Sunday, December 17, 2006

The Future of the Oil Industry

The Associated Press
December 15, 2006

R&D shale oil extraction leases granted

The Interior Department granted leases Friday for shale oil extraction experiments, a step allowing companies to determine how to tap into an estimated 100-year supply of oil locked in rock formations under Colorado, Utah, and southwest Wyoming.
The leases, the first granted in 30 years, were issued two decades after companies abandoned large-scale commercial efforts in western Colorado because coaxing oil out of rock was laborious and expensive.

The Interior Department issued 10-year leases for Shell Frontier Oil & Gas Co., Chevron USA and EGL Resources Inc. for 160-acre parcels for research and development projects in northwest Colorado.

"These oil shale (research, development, and demonstration) leases will help us determine how industry might develop this tremendous resource effectively and economically," said C. Stephen Allred, assistant secretary of the interior for land and minerals management.
The companies must submit detailed development plans, monitor groundwater, and obtain all required permits to protect air and water quality, the department said last month in approving the projects, which could begin as early as the summer.

Since 1996, Shell has tested procedures on private land in western Colorado that involve baking shale rock in the ground with electric heating rods, then pumping the melted oil to the surface. Circulating refrigerants through underground pipes to freeze adjacent areas would keep groundwater away from the melted oil.
The Bureau of Land Management declared the projects would have no significant environmental impact.



Shell says that they can pull oil out of shale for $ 30/bbl. Freezing the ground to create cells with "ice-walls" is a nice touch of genius.
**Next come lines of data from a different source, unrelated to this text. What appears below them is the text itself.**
(* ===== verification/IxKey.v ===== *)
(** Index keys and their order: [ix_compare] of [index/ix_node_handle.h].

    A key is the [col_len] bytes of the indexed column.  Integers compare as
    little-endian [int]s, strings by [memcmp], floats as IEEE-754 binary32
    values.  [KeyOrder] states what the B+ tree relies on (a total preorder);
    integers and strings provide it, floats do only without NaN. *)
From Stdlib Require Import SpecFloat.
From S2P Require Import Prelude Config.

Abbreviation key := bytes.

(** The sign of [memcmp(a, b, n)]. *)
Fixpoint memcmp (a b : bytes) (n : nat) : Z :=
  match n, a, b with
  | S n', x :: a', y :: b' => if x <? y then -1 else if y <? x then 1 else memcmp a' b' n'
  | _, _, _ => 0
  end.

(** A binary32 value from its 32 bits. *)
Definition float_of_bits (bits : Z) : spec_float :=
  let sign := Z.testbit bits 31 in
  let e := Z.land (Z.shiftr bits 23) 255 in
  let m := Z.land bits 8388607 in
  if e =? 255 then (if m =? 0 then S754_infinity sign else S754_nan)
  else if e =? 0 then
    match m with Zpos p => S754_finite sign p (-149) | _ => S754_zero sign end
  else
    match m + 8388608 with Zpos p => S754_finite sign p (e - 150) | _ => S754_nan end.

Definition float_of_bytes (bs : bytes) : spec_float :=
  float_of_bits (little_endian_to_Z 8 (take 4 bs)).

(** [(fa < fb) ? -1 : ((fa > fb) ? 1 : 0)]: both tests fail on a NaN. *)
Definition float_compare (a b : spec_float) : Z :=
  match SFcompare a b with Some Lt => -1 | Some Gt => 1 | _ => 0 end.

Definition int_compare (a b : Z) : Z := if a <? b then -1 else if b <? a then 1 else 0.

Definition ix_compare (a b : key) (type : ColType) (col_len : Z) : Z :=
  match type with
  | TYPE_INT => int_compare (get_int 0 a) (get_int 0 b)
  | TYPE_FLOAT => float_compare (float_of_bytes a) (float_of_bytes b)
  | TYPE_STRING => memcmp a b (Z.to_nat col_len)
  end.

(** ** What the index needs of the order *)

Class KeyOrder (cmp : key → key → Z) (ok : key → Prop) := {
  ko_flip a b : ok a → ok b → cmp a b < 0 ↔ 0 < cmp b a;
  ko_trans a b c : ok a → ok b → ok c → cmp a b ≤ 0 → cmp b c ≤ 0 → cmp a c ≤ 0
}.

Section Order.
Context {cmp : key → key → Z} {ok : key → Prop} `{KO : !KeyOrder cmp ok}.

Lemma cmp_refl a : ok a → cmp a a = 0.
Proof. intros Ha. pose proof (ko_flip a a Ha Ha). lia. Qed.

Lemma cmp_le_flip a b : ok a → ok b → cmp a b ≤ 0 ↔ 0 ≤ cmp b a.
Proof. intros Ha Hb. pose proof (ko_flip a b Ha Hb). pose proof (ko_flip b a Hb Ha). lia. Qed.

Lemma cmp_eq_sym a b : ok a → ok b → cmp a b = 0 → cmp b a = 0.
Proof. intros Ha Hb H. pose proof (ko_flip a b Ha Hb). pose proof (ko_flip b a Hb Ha). lia. Qed.

Lemma cmp_lt_le_trans a b c : ok a → ok b → ok c → cmp a b < 0 → cmp b c ≤ 0 → cmp a c < 0.
Proof.
  intros Ha Hb Hc H1 H2. destruct (decide (cmp a c < 0)) as [|Hn]; [done|].
  assert (cmp c a ≤ 0) by (apply cmp_le_flip; [done|done|lia]).
  pose proof (ko_trans b c a Hb Hc Ha H2 ltac:(done)). pose proof (ko_flip a b Ha Hb). lia.
Qed.

Lemma cmp_le_lt_trans a b c : ok a → ok b → ok c → cmp a b ≤ 0 → cmp b c < 0 → cmp a c < 0.
Proof.
  intros Ha Hb Hc H1 H2. destruct (decide (cmp a c < 0)) as [|Hn]; [done|].
  assert (cmp c a ≤ 0) by (apply cmp_le_flip; [done|done|lia]).
  pose proof (ko_trans c a b Hc Ha Hb ltac:(done) H1). pose proof (ko_flip b c Hb Hc). lia.
Qed.

Lemma cmp_eq_trans a b c : ok a → ok b → ok c → cmp a b = 0 → cmp b c = 0 → cmp a c = 0.
Proof.
  intros Ha Hb Hc H1 H2. pose proof (cmp_eq_sym a b Ha Hb H1) as H1'. pose proof (cmp_eq_sym b c Hb Hc H2) as H2'.
  pose proof (ko_trans a b c Ha Hb Hc (Z.eq_le_incl _ _ H1) (Z.eq_le_incl _ _ H2)) as H.
  pose proof (ko_trans c b a Hc Hb Ha (Z.eq_le_incl _ _ H2') (Z.eq_le_incl _ _ H1')) as H'.
  apply cmp_le_flip in H'; [lia|done|done].
Qed.

End Order.

#[export] Instance int_key_order col_len : KeyOrder (λ a b, ix_compare a b TYPE_INT col_len) (λ _, True).
Proof.
  split; simpl; unfold int_compare.
  - intros a b _ _. destruct (Z.ltb_spec (get_int 0 a) (get_int 0 b)), (Z.ltb_spec (get_int 0 b) (get_int 0 a)); lia.
  - intros a b c _ _ _. destruct (Z.ltb_spec (get_int 0 a) (get_int 0 b)), (Z.ltb_spec (get_int 0 b) (get_int 0 a)),
      (Z.ltb_spec (get_int 0 b) (get_int 0 c)), (Z.ltb_spec (get_int 0 c) (get_int 0 b)),
      (Z.ltb_spec (get_int 0 a) (get_int 0 c)), (Z.ltb_spec (get_int 0 c) (get_int 0 a)); lia.
Qed.

(** An order on more keys is an order on fewer. *)
Lemma key_order_sub cmp (ok ok' : key → Prop) : KeyOrder cmp ok → (∀ k, ok' k → ok k) → KeyOrder cmp ok'.
Proof.
  intros [H1 H2] Hsub. split; [intros a b Ha Hb; apply H1; auto|].
  intros a b c Ha Hb Hc. apply (H2 a b c); auto.
Qed.

Lemma memcmp_flip n a b : memcmp a b n < 0 ↔ 0 < memcmp b a n.
Proof.
  revert a b. induction n as [|n IH]; intros [|x a] [|y b]; simpl; try lia.
  destruct (Z.ltb_spec x y), (Z.ltb_spec y x); try lia. apply IH.
Qed.

Lemma memcmp_trans n a b c :
  length a = n → length b = n → length c = n → memcmp a b n ≤ 0 → memcmp b c n ≤ 0 → memcmp a c n ≤ 0.
Proof.
  revert a b c. induction n as [|n IH]; intros [|x a] [|y b] [|z c]; simpl; try lia.
  intros [=] [=] [=]. destruct (Z.ltb_spec x y), (Z.ltb_spec y x), (Z.ltb_spec y z), (Z.ltb_spec z y),
    (Z.ltb_spec x z), (Z.ltb_spec z x); try lia. by apply IH.
Qed.

(** Keys of the full length that [memcmp] cannot tell apart are the same key. *)
Lemma memcmp_eq n a b : length a = n → length b = n → memcmp a b n = 0 ↔ a = b.
Proof.
  revert a b. induction n as [|n IH]; intros [|x a] [|y b]; simpl; try done.
  intros [= Ha] [= Hb]. destruct (Z.ltb_spec x y), (Z.ltb_spec y x).
  - lia.
  - split; [done|]. intros [= -> _]. lia.
  - split; [done|]. intros [= -> _]. lia.
  - rewrite IH by done. assert (x = y) as -> by lia. split; [by intros ->|by intros [= ->]].
Qed.

#[export] Instance string_key_order col_len :
  KeyOrder (λ a b, ix_compare a b TYPE_STRING col_len) (λ a, length a = Z.to_nat col_len).
Proof.
  split; simpl.
  - intros a b _ _. apply memcmp_flip.
  - intros a b c. apply memcmp_trans.
Qed.

(** Three floats, the middle one a NaN: [1.0 = NaN = 0.0] to [ix_compare], but
    [1.0 > 0.0], so the order law fails. *)
Definition float_one : key := [0; 0; 128; 63].
Definition float_nan : key := [0; 0; 192; 127].
Definition float_zero : key := [0; 0; 0; 0].

Lemma float_nan_breaks_order col_len (ok : key → Prop) :
  ok float_one → ok float_nan → ok float_zero →
  KeyOrder (λ a b, ix_compare a b TYPE_FLOAT col_len) ok → False.
Proof.
  intros H1 H2 H3 KO. pose proof (ko_trans float_one float_nan float_zero H1 H2 H3) as Ht.
  vm_compute in Ht. apply Ht; [by intros ?|by intros ?|done].
Qed.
The trillion-plus barrels of near-oil under the Rockies in America and Canada, plus the Canadian tar sands, plus the hundred billion barrels of oil in Alaska and under the Gulf of Mexico, are why North America will come to be the center of the global oil industry during the 21st century, and sooner rather than later.

2 Comments:

Blogger Unknown said...

This is also a sign that no-one is expecting sub $40 oil anytime soon. They will make the investments when they can be sure that there is a floor to the market.

December 17, 2006 7:38 AM  
Blogger Oroborous said...

I won't claim that we won't see sub-$ 40 oil, for there are many scenarios under which we might, but looking out a couple of decades it's almost certain that we won't be meeting global demand using just cheaply-produced oil, such as that of the Middle East and America's Permian Basin. Those reserves are on their final legs.